I did not feel that either gave me that one sentence answer I was seeking to the question posed. I wanted something short and sweet. Kerstin and I had a chat via a web conference, she sitting in a café in Goteborg with me in the UK, the power of the internet allowing us to connect and discuss. Around the same time Kerstin posted a link via twitter (you can follow her via @kerfors) to a presentation by Juan Sequeda on Slide Share. So I looked and read. Fortunately this particular slide set and explanation made far more sense to me.
I also did that thing we all do when faced with explaining some concept to people when we ourselves do not really know the answer, we step back to first principles. We used to reach for the dictionary on the shelf, now we go to the technological wonder that is Wikipedia.

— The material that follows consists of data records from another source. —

(** The returns of the component (lines 94-108 and below). *)
Definition render (slug : string) (st : t) : view :=
  if loading st || negb (truthy slug) then Loading
  else
    match session st with
    | Some d => if truthy_value d then Report d else NotFound "Session introuvable" None
    | None => NotFound "Session introuvable" None
    end.

End Session.

End PublicReport.

(** ** Arrays of strings *)

Module JsArray.

(** [arr.includes(k)], and [set.has(k)] for [new Set(arr)]. *)
Definition includes (arr : list string) (k : string) : bool :=
  existsb (String.eqb k) arr.

(** [arr.filter(pred)] for a predicate that can throw: the elements are
    tested in order and the first exception ends the call. *)
Fixpoint filter_throwing {A} (pred : A -> option bool) (arr : list A) : option (list A) :=
  match arr with
  | [] => Some []
  | x :: rest =>
      match pred x with
      | None => None
      | Some keep =>
          match filter_throwing pred rest with
          | None => None
          | Some kept => Some (if keep then x :: kept else kept)
          end
      end
  end.

End JsArray.

(** ** The requests of a handler *)

Module Trace.

Import Http.

(** The requests among the events of a handler, in the order they were
    sent. *)
Definition requests (evs : list event) : list request :=
  omap (fun e => match e with Fetch r => Some r | _ => None end) evs.

End Trace.

(** ** The link generator page: steps, categories, intro values and resets *)

Module GenerateurSteps.

Import JsString JsNumber JsArray Json Url Http Generateur.

(** [for (const k of all) if (!next.includes(k)) next.push(k)] *)
Definition push_missing (next all : list string) : list string :=
  fold_left (fun next k => if includes next k then next else next ++ [k]) all next.

(** The update of [selectedSteps] by [toggleGroup(group)] (lines 337-347). *)
Definition toggleGroup (group : StepGroup.t) (prev : list string) : list string :=
  let all := StepGroup.keys group in
  let allInside := forallb (includes prev) all in
  if allInside then List.filter (fun k => negb (includes all k)) prev
  else push_missing prev all.

(** [isGroupChecked(group)] (lines 349-352). *)
Definition isGroupChecked (group : StepGroup.t) (selectedSteps : list string) : bool :=
  if (length (StepGroup.keys group) =? 0)%nat then false
  else forallb (includes selectedSteps) (StepGroup.keys group).

(** [visibleGroups] (lines 354-357); [toLowerCase] is the case mapping of
    the engine, and [None] the TypeError of a [shouldShowGroup] that
    throws. *)
Definition visibleGroups (toLowerCase : string -> string)
    (availableGroups : list StepGroup.t) (ivData : IvData) : option (list StepGroup.t) :=
  filter_throwing (fun g => shouldShowGroup toLowerCase g ivData) availableGroups.

(** [selectedPhotoCount] (lines 359-367). *)
Definition selectedPhotoCount (visibleGroups : list StepGroup.t) (selectedSteps : list string)
    : nat :=
  if (length visibleGroups =? 0)%nat then 0
  else
    fold_left
      (fun count g =>
         if negb (length (StepGroup.keys g) =? 0)%nat
            && forallb (includes selectedSteps) (StepGroup.keys g)
         then S count else count)
      visibleGroups 0.

(** A [Map<string, StepGroup[]>]: its entries in insertion order. *)
Definition Buckets : Type := list (string * list StepGroup.t).

(** [if (!out.has(cat)) out.set(cat, []); out.get(cat).push(g)] *)
Fixpoint bucket_push (out : Buckets) (cat : string) (g : StepGroup.t) : Buckets :=
  match out with
  | [] => [(cat, [g])]
  | (c, gs) :: rest =>
      if String.eqb c cat then (c, gs ++ [g]) :: rest
      else (c, gs) :: bucket_push rest cat g
  end.

(** [g.category?.trim() || "Autres"] *)
Definition category_of (g : StepGroup.t) : string :=
  or_else (trim (StepGroup.category g)) "Autres".

(** [groupsByCategory] (lines 372-380). *)
Definition groupsByCategory (visibleGroups : list StepGroup.t) : Buckets :=
  fold_left (fun out g => bucket_push out (category_of g) g) visibleGroups [].

(** [groupsByCategory.get(cat) || []] *)
Definition bucket (groups : Buckets) (cat : string) : list StepGroup.t :=
  default [] (JsObject.get groups cat).

(** The update of [selectedSteps] by [selectAllInCategory(cat)]
    (lines 382-389). *)
Definition selectAllInCategory (groups : Buckets) (cat : string) (prev : list string)
    : list string :=
  let allKeys := flat_map StepGroup.keys (bucket groups cat) in
  push_missing prev allKeys.

(** The update of [selectedSteps] by [clearAllInCategory(cat)]
    (lines 394-399). *)
Definition clearAllInCategory (groups : Buckets) (cat : string) (prev : list string)
    : list string :=
  let allKeys := flat_map StepGroup.keys (bucket groups cat) in
  List.filter (fun k => negb (includes allKeys k)) prev.

(** *** Intro values *)

(** The array index a property name stands for, if any: a decimal numeral
    without a leading zero, below 2^32 - 1. *)
Definition array_index (k : string) : option N :=
  match k with
  | EmptyString => None
  | String c r =>
      if all_chars is_digit k && (negb (Ascii.eqb c "0") || is_empty r) then
        let n := digits_val 0 k in
        if (n <? 4294967295)%N then Some n else None
      else None
  end.

(** The order of the own properties of an object: the array indices in
    ascending order, then the other names as they were created. *)
Definition goes_before (k k' : string) : bool :=
  match array_index k, array_index k' with
  | Some n, Some n' => (n <? n')%N
  | Some _, None => true
  | None, _ => false
  end.

(** [{ ...prev, [key]: value }]: the value of an existing property is
    replaced where it stands; a new property takes its place in the order
    above. *)
Fixpoint with_property {A} (prev : list (string * A)) (key : string) (value : A)
    : list (string * A) :=
  match prev with
  | [] => [(key, value)]
  | (k, v) :: rest =>
      if String.eqb k key then (key, value) :: rest
      else if goes_before key k then (key, value) :: prev
      else (k, v) :: with_property rest key value
  end.

(** The names of the own properties of an object, as [Object.entries]
    visits them: no name twice, and no name after one it goes before. *)
Inductive property_order : list string -> Prop :=
  | property_order_nil : property_order []
  | property_order_cons (k : string) (rest : list string) :
      Forall (fun k' => k' <> k /\ goes_before k' k = false) rest ->
      property_order rest ->
      property_order (k :: rest).

(** The update of [ivData] by [handleIvChange(key, value)] (lines 310-312). *)
Definition handleIvChange (key value : string) (prev : IvData) : IvData :=
  with_property prev key value.

(** *** Shuffling the groups of a category *)

(** One value of [Math.random()]: the number [num / (num + gap + 1)], which
    is below one. *)
Module Draw.
Record t : Type := { num : N; gap : N }.
End Draw.

(** [Math.floor(Math.random() * n)], the product taken exactly. *)
Definition floor_scaled (r : Draw.t) (n : nat) : nat :=
  N.to_nat (Draw.num r * N.of_nat n / (Draw.num r + Draw.gap r + 1)).

(** [[arr[i], arr[j]] = [arr[j], arr[i]]] for two indices of the array. *)
Definition swap {A} (arr : list A) (i j : nat) : list A :=
  match arr !! i, arr !! j with
  | Some x, Some y => <[j := x]> (<[i := y]> arr)
  | _, _ => arr
  end.

(** The loop of [shuffleInPlace], from the index [i] down to 1; [call]
    counts the calls of [Math.random] made so far. *)
Fixpoint shuffle_loop {A} (random : nat -> Draw.t) (call i : nat) (arr : list A) : list A :=
  match i with
  | O => arr
  | S i' =>
      let j := floor_scaled (random call) (i + 1) in
      shuffle_loop random (S call) i' (swap arr i j)
  end.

The Semantic Web is a “web of data” that enables machines to understand the semantics, or meaning, of information on the World Wide Web.
After digesting these two additional sources, in particular the presentation by Juan Sequeda, the light bulb in my brain started to glow, a little dimly may be, but glow nonetheless. My conclusion?
While the web we know today is a series of documents designed for human consumption, the semantic web wants to permit access to all the data across the web and allow machines to process it.
Now Kerstin changed this in the draft of the article to:
While the web we know today is a series of documents designed for human consumption, the semantic web wants to make data ready for automation where machines can directly process it and hence give humans new insights
But there may be something missing. And it is that word semantic in “Semantic Web”. We also want to understand the data, get at the meaning of the data. So my final version of a description for the semantic web:
While the web we know today is a series of documents designed for human consumption, the semantic web wants to expose the data, allow the meaning of the data to be understood and permit the data to be consumed by machines so as to give humans new insights about the data
To allow the machine access, we need a mechanism by which data sources can describe and expose their data. This is not something I want to discuss in this post but we will certainly be returning to this topic in subsequent ones. Now, if two sites publish their data and there is a common component within those data (some part is common), then the two sets of data can be linked. And thus we have linked data.
The semantic web is a way of publishing data, linked data is the process of linking it together.
One final thought that crossed my mind as I was reading through the materials referenced above is about the definition of the data. The semantic web seems, and I stress this is an initial impression bred from ignorance, to be built on less than precise definitions. This is another question we will look into in subsequent posts.
So our set of questions can now be extended to:
- What is the semantic web and linked data? See this blog post
- What is an ontology?
- Where do RDF and OWL fit?
- How do I link my data?
- How precise are the definitions?
- What could these things, if they are relevant , bring to a metadata repository?
- What do they mean to clinical trial data, what is the benefit, what is in it for me?
- What can other industries teach us?
Hopefully we will reach then end of the questions rather than just generate new ones!